The only true ES cell lines today are only mouse ES cells. As the ability to form germline chimeras are the mandatory criteria but not in case of human ES cells (where the ability to differentiate and the expression of suitable markers) (Gardner et al., 2004). Once it was realized that differentiated derivatives of human ES cells could be used in the therapy of many degenerative diseases and injuries, it also became apparent that it would be of clear advantage if the cells transplanted into patients were genetically identical to the recipients, therefore obviating the need for life-long immunosuppression (Solter et al., 1999). The most obvious way to achieve this is to produce ES cells from the patient by a procedure now known as somatic cell nuclear transfer (SCNT), which is also called therapeutic cloning. Using not the stem cells directly, but the media in which they grow have been shown to have therapeutic potentials which no immunological constraint (Timmers et al., 2007).

However, two groups (Takahashi et al., 2006 and Ludwig et al., 2006) made headlines when they described methods to reprogramme adult human cells to a pluripotent state. These cells, called induced pluripotent stem (iPS) cells, are genetically modified by the integration of up to four DNA-transcription factors into the adult cell genome and not necessarily from embryonic cell fate.

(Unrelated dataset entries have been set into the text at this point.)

(** * sparselizard: the shape-function type registry and the laminar-flow
      Newton loop

    A shallow embedding of
    - [hierarchicalformfunction::gettypenumber] and
      [hierarchicalformfunction::gettypename] (src/unnamed/part_000), and
    - the driver [sparselizard()] of
      src/examples/nonlinear-laminarflow-step-2d/main.cpp,
    together with models, written from the specification, of the region,
    constraint and assembly operations the driver calls but whose code is in
    the library proper. *)

From Stdlib Require Import ZArith String Ascii List Lia Floats DecimalString.
From stdpp Require Import gmap strings list.
(** C2: when [saveSession] hands a session to the store, for every path
    [p] the entry [Files[p]] is the first archived interval for [p] (the
    current file included, closed at the save time) with [DurationMs] the
    [int64] sum of [ClosedAt - OpenedAt] over all intervals for [p], however
    often [p] was reopened; paths without an interval have no entry. *)
Theorem saveSession_merged_durations (w : World) (sess s' : Session) (p : string)
    (Hr : reachable w) (Hs : session w = Some sess)
    (Hsaved : w_saved (snd (saveSession w)) = w_saved w ++ [s']) :
  Files s' !! p
  = match filter (fun g => Path g = p) (intervals_at (w_clock w (w_ticks w)) sess) with
    | [] => None
    | (g :: _) as gs => Some (set_DurationMs g (wrap64 (zsum (durations gs))))
    end.
Proof.
  rewrite (saveSession_eq w sess Hs) in Hsaved. cbv zeta in Hsaved.
  destruct (size (Files (closed_session (w_clock w (w_ticks w)) sess)) <? 1)%nat;
    cbn [snd w_saved idle tick set_session set_activeClientId record_save] in Hsaved.
  - apply (f_equal length) in Hsaved. rewrite length_app in Hsaved.
    cbn [length] in Hsaved. lia.
  - apply app_inv_head in Hsaved. injection Hsaved as <-.
    rewrite closed_session_Files, (reachable_files_empty w Hr sess Hs),
      merge_lookup, lookup_empty.
    destruct (filter _ _); reflexivity.
Qed.

Lemma reachable_w_scn : reachable w_scn.
Proof.
  apply (reach_step w_scn2 (OpOpenFile evA)); [| vm_compute; reflexivity].
  apply (reach_step w_scn1 (OpOpenFile evA_b)); [| vm_compute; reflexivity].
  apply (reach_step w_scn0 (OpOpenFile evA));
    [apply reach_init | vm_compute; reflexivity].
Qed.

Lemma saveSession_merged_durations_witness :
  session w_scn = Some sess_scn
  /\ w_saved (snd (saveSession w_scn)) = w_saved w_scn ++ [saved_scn]
  /\ Files saved_scn !! "/repo/a.go"
     = match filter (fun g => Path g = "/repo/a.go")
               (intervals_at (w_clock w_scn (w_ticks w_scn)) sess_scn) with
       | [] => None
       | (g :: _) as gs => Some (set_DurationMs g (wrap64 (zsum (durations gs))))
       end
  /\ option_map DurationMs (Files saved_scn !! "/repo/a.go") = Some 1500.
Proof.
  split; [vm_compute; reflexivity |].
  split; [vm_compute; reflexivity |].
  split.
  - apply saveSession_merged_durations;
      [exact reachable_w_scn | vm_compute; reflexivity | vm_compute; reflexivity].
  - vm_compute. reflexivity.
Defined.
Module DomainFacts.
Import Domain.

Lemma foldl_perm {A B} (f : A -> B -> A)
    (Hc : forall a x y, f (f a x) y = f (f a y) x) (l1 l2 : list B) :
  Permutation l1 l2 -> forall a, foldl f a l1 = foldl f a l2.
Proof.
  induction 1 as [| x l l' _ IH | x y l | l l' l'' _ IH1 _ IH2]; intros a; cbn.
  - reflexivity.
  - apply IH.
  - rewrite Hc. reflexivity.
  - rewrite IH1. apply IH2.
Qed.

Not a day goes by without news of another advance in steering stem cells, and the cells derived from them towards therapies for treatment (Parson, 2006). Clearly, stem cells and the cells derived from them have great potential to serve medicine – from therapies, to drug testing, to teaching us more about the body’s biology. The technological constraints lie in cell selection, lineage restriction (cell fate determination), stepping up the production level – from petri plates to bio-reactors and therapeutic applications from bench to bedside. Viral vectors were not recommended for therapeutic processes involving human subjects, but of late adenoviral vectors have been used to generate Induced Pluripotent Stem Cells Generated without Viral Integration (Stadtfeld et al., 2008) and that can contribute to cell based therapy greatly.

To sum up, stem cell research has proved something of a political, ethical, social and legal minefield, creating challenges for regulatory bodies, policy makers and scientists as they traverse their way through a tangled web of regulations and moral proselytizing, which only proper dissemination of knowledge can help decode.